Thinking about perfection will only screw you up

I think now I understand what Christians mean when they talk about being "humble before God". Essentially, it's giving up on dreams of perfectibility and potential omnipotence - it's internalising the bitter axiom that you will never, ever be good enough, but that doesn't excuse you from the continual struggle to get better. This kind of humility is essential for all wannabe teachers and leaders (although I'm not sure what an atheist equivalent would be - "humble before the vast universe"? "humble before the inexpressible benevolence of the creative impulse"?) - the knowledge that, just because you're the smartest or least fucked-up person in the room, that doesn't mean you're not still dumb and/or fucked up in some ways. No matter how enlightened you are, you will never have the right to throw your weight around like you speak for the Absolute.

You can see how this is necessary in radical politics as well as spirituality. A sure sign of a cult is a leadership which does not have this kind of humility - a leadership which sees their ideas as The Truth (rather than a better-or-worse approximation thereunto), and therefore claims throwing-weight-around rights, and interprets opposition and dissent as ipso facto invalid due to ignorance or even malice. We're supposed to be scientific Marxists, right? So for Uncle Charlie's sake let's start acting like science - where everything we believe is a hypothesis about reality which is continually open to challenge via the test of practice. No infallible programmes, not now, not never - programme fetishism is the Trotskyist equivalent of mediaeval scholasticism (aka "everything we need to know can be looked up in the Classics").

Several seekers after Truths spiritual or political need to internalise the opposite end of this axiom - that they will never but never find a Perfect Master or Uniquely Correct Leadership. You get people out there who will refuse to commit to any cause which isn't run by perfect saintly geniuses who never do anything wrong and don't have any weird personal quirks. Which great leader throughout history hasn't been some kind of weirdo? Karl Marx had an unpleasant personality and picked pointless fights. Lenin, Trotsky, and rumour has it Martin Luther King couldn't keep their hands off of teh ladeez. Hugo Chávez doesn't get enough exercise and has unpleasant habits picked up from being a military commander. Robert Fripp could be described as passive-aggressive and nitpicky. So freakin' what. You have to serve someone, as Bob Dylan put it - or, to put it another way, you have to make a commitment to something to make any change in the World-As-Is. You can always change commitments later, but the ability to make a commitment and stick to it (even if it's a mistaken commitment, as long as you learn from that mistake) is sign one that you are capable of acting as a channel for something better.

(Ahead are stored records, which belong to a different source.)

(* ===== verification/Storage.v ===== *)
(** * Persistent storage: [frontend/src/utils/storage.js]

    The typed wrapper over [localStorage]: what [setItem] stored, [getItem]
    returns; failures of the store or of the parser are reported as [false] and
    as the default value. *)

From S2P Require Import Prelude JsValue Json JsonFacts JsonCanon Async Platform World.

Definition STORAGE_PREFIX : string := "peerster_".

Module StorageKeys.
Definition WALLET : string := STORAGE_PREFIX +:+ "wallet".
Definition DOMAINS : string := STORAGE_PREFIX +:+ "domains".
Definition TRANSACTIONS : string := STORAGE_PREFIX +:+ "transactions".
(** [Object.values(StorageKeys)] *)
Definition values : list string := [WALLET; DOMAINS; TRANSACTIONS].
End StorageKeys.

(** [v.push(x)]: only arrays have [push]. *)
Definition push (name : string) (v x : value) : outcome value :=
  match v with
  | Arr l => Normal (Arr (l ++ [x]))
  | Undefined | Null => m ← get v "push"; Normal m
  | _ => Throw (TypeError (name +:+ ".push is not a function"))
  end.

Section storage.
Context `{Browser}.

(** [setItem(key, value)] *)
Definition setItem (key : string) (v : value) : script bool :=
  try_catch
    (let serialized := stringify v in
     _ ← ls_setItem key serialized; mret true)
    (fun _ => mret false).

(** [getItem(key, defaultValue)] *)
Definition getItem (key : string) (defaultValue : value) : script value :=
  try_catch
    (item ← ls_getItem key;
     if truthy item then lift (json_parse (to_string item)) else mret defaultValue)
    (fun _ => mret defaultValue).

(** [removeItem(key)] *)
Definition removeItem (key : string) : script unit := ls_removeItem key.

Fixpoint removeItems (keys : list string) : script unit :=
  match keys with
  | [] => mret tt
  | k :: keys' => _ ← ls_removeItem k; removeItems keys'
  end.

(** [clear()] *)
Definition clear : script unit := removeItems StorageKeys.values.

(** [saveWalletData(wallet)], [getWalletData()] *)
Definition saveWalletData (wallet : value) : script bool := setItem StorageKeys.WALLET wallet.
Definition getWalletData : script value := getItem StorageKeys.WALLET Null.

(** [saveDomain(domainData)] *)
Definition saveDomain (domainData : value) : script bool :=
  domains ← getItem StorageKeys.DOMAINS (Arr []);
  domains' ← lift (push "domains" domains domainData);
  setItem StorageKeys.DOMAINS domains'.

(** [getDomains()] *)
Definition getDomains : script value := getItem StorageKeys.DOMAINS (Arr []).
End storage.

(** ** What a key holds *)

(** [getItem] as a function of the store. *)
Definition stored (st : gmap string string) (key : string) (d : value) : value :=
  match st !! key with
  | Some s => if String.eqb s "" then d else
              match json_parse s with Normal v => v | Throw _ => d end
  | None => d
  end.

Section run_storage.
Context `{Browser} (server : list request -> request -> fetch_result).

Lemma run_getItem key d w l :
  run server (getItem key d) w l = (Normal (stored (storage w) key d), w, l).
Proof.
  unfold getItem, stored. rewrite run_try, run_bind, run_ls_getItem.
  destruct (storage w !! key) as [s|]; [|done]. simpl.
  destruct (String.eqb s ""); simpl; [done|]. rewrite run_lift. by destruct (json_parse s).
Qed.

Lemma run_setItem key v w l :
  run server (setItem key v) w l =
  if accepts (storage w) key (to_string (stringify v))
  then (Normal true, set_storage (<[key := to_string (stringify v)]> (storage w)) w, l)
  else (Normal false, w, l).
Proof.
  unfold setItem. rewrite run_try, run_bind, run_ls_setItem. by destruct (accepts _ _ _).
Qed.

Lemma run_removeItems keys w l :
  run server (removeItems keys) w l =
  (Normal tt, set_storage (foldl (fun st k => delete k st) (storage w) keys) w, l).
Proof.
  revert w. induction keys as [|k keys IH]; intros w.
  - by destruct w.
  - cbn [removeItems foldl]. rewrite run_bind, run_ls_removeItem, IH. done.
Qed.

Lemma run_clear w l :
  run server clear w l =
  (Normal tt, set_storage (foldl (fun st k => delete k st) (storage w) StorageKeys.values) w, l).
Proof. apply run_removeItems. Qed.
End run_storage.

#[global] Hint Rewrite @run_getItem @run_setItem @run_clear : run.
#[global] Arguments setItem : simpl never.
#[global] Arguments getItem : simpl never.
#[global] Arguments clear : simpl never.
#[global] Arguments stored : simpl never.

(** ** Reading back what was written *)

Lemma ser_nonempty gap ind v s : ser gap ind v = Some s -> s <> "".
Proof.
  destruct v as [| |[]|[| |m k]|t|l|o|l]; simpl; intros H; simplify_eq; try done.
  - intros Heq. apply (f_equal String.length) in Heq. simpl in Heq.
    pose proof (num_head m k) as (c & r & Hn & _). cbn [num_to_string] in Hn. rewrite Hn in Heq. done.
  - unfold bracket. destruct (map _ l); [done|]. by destruct (String.eqb gap "").
  - unfold bracket. destruct (omap _ _); [done|]. by destruct (String.eqb gap "").
  - unfold bracket. destruct (imap _ l); [done|]. by destruct (String.eqb gap "").
Qed.

(** JSON data written under a key is what the key then holds. *)
Lemma stored_insert st key v d :
  json_ok v -> stored (<[key := to_string (stringify v)]> st) key d = v.
Proof.
  intros Hok. unfold stored. rewrite lookup_insert_eq.
  destruct (json_roundtrip v Hok) as (s & Hs & Hp). rewrite Hs. simpl.
  destruct (String.eqb_spec s "") as [->|]; [|by rewrite Hp].
  unfold stringify in Hs. destruct (ser "" "" v) eqn:E; [|done].
  apply ser_nonempty in E. congruence.
Qed.

Lemma stored_insert_ne st key key' s d :
  key <> key' -> stored (<[key := s]> st) key' d = stored st key' d.
Proof. intros Hne. unfold stored. by rewrite lookup_insert_ne. Qed.

Lemma stored_delete st key d : stored (delete key st) key d = d.
Proof. unfold stored. by rewrite lookup_delete_eq. Qed.

Lemma stored_delete_ne st key key' d :
  key <> key' -> stored (delete key st) key' d = stored st key' d.
Proof. intros Hne. unfold stored. by rewrite lookup_delete_ne. Qed.

(** A stored value is JSON data, or the default. *)
Lemma stored_ok st key d : json_ok d -> json_ok (stored st key d).
Proof.
  intros Hd. unfold stored. destruct (st !! key) as [s|]; [|done].
  destruct (String.eqb s ""); [done|]. destruct (json_parse s) eqn:E; [|done].
  by eapply json_parse_ok.
Qed.

(** ** Properties *)

(** JSON data written with [setItem] under an accepted key is returned by
    [getItem], whatever the default, and the other keys keep their values; when the
    browser refuses the write, [setItem] reports [false] and nothing changes. *)
Theorem setItem_getItem `{Browser} server key v w l :
  json_ok v ->
  exists b w', run server (setItem key v) w l = (Normal b, w', l) /\
    (b = false -> w' = w) /\
    (b = true -> forall d l', run server (getItem key d) w' l' = (Normal v, w', l')) /\
    (forall key' d l', key' <> key ->
       (run server (getItem key' d) w' l').1.1 = (run server (getItem key' d) w l').1.1).
Proof.
  intros Hok. rewrite run_setItem. destruct (accepts _ _ _); eexists _, _; split_and!; try done.
  - intros _ d l'. rewrite run_getItem. simpl. by rewrite stored_insert.
  - intros key' d l' Hne. rewrite !run_getItem. simpl. by rewrite stored_insert_ne.
Qed.

Import Reference.

Lemma setItem_getItem_witness :
  exists b w', run offline
      (setItem "user_preferences" (Arr [Bool true])) (page_load ∅ 0) [] = (Normal b, w', []) /\
    (b = true -> forall d l', run offline
       (getItem "user_preferences" d) w' l' = (Normal (Arr [Bool true]), w', l')).
Proof.
  destruct (setItem_getItem offline
    "user_preferences" (Arr [Bool true]) (page_load ∅ 0) []) as (b & w' & H1 & _ & H3 & _).
  - repeat constructor.
  - by exists b, w'.
Defined.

So, if you want to be a Chaos Marxist - and I'm not sure anyone does, including me - the first step is find a political party and a spiritual/psychotherapeutic group and make a commitment to them. I find that so difficult myself, of course. Part of the problem is that I hate anyone being critical of me, opposed to me or even disinterested in me, and all of those come with the territory of any serious commitment. For example, handing out leaflets on the street is terrifying because of the voice in my head which tells me that people despise me for doing this and I'd be better to run and hide. It doesn't help that radical political circles in most countries have been trained in a kind of sub-Leninist "hate speech" approach to opponent organisations. But... the question is, do I want to be able to make a difference, or do I want to protect my fragile ego? To ask the question is to answer it.

7 comments:

  1. I really really dig your blog. What you say about Christianity's lessons (in humility) coincides nicely with a lot of thoughts/worries I've been having recently about the (ir)remediability of the Christian Right, and how American Christians would deal with Revolution. One big question I have about Chaos Marxism, especially (what I perceive as) its strict ideological collectivism, is whether it's necessary to BELIEVE in it to form an effective practice. There's a great article on libcom called The Right to Be Greedy: Theses on the Practical Necessity of Demanding Everything, which is a great read that clarified for me individualism/collectivism.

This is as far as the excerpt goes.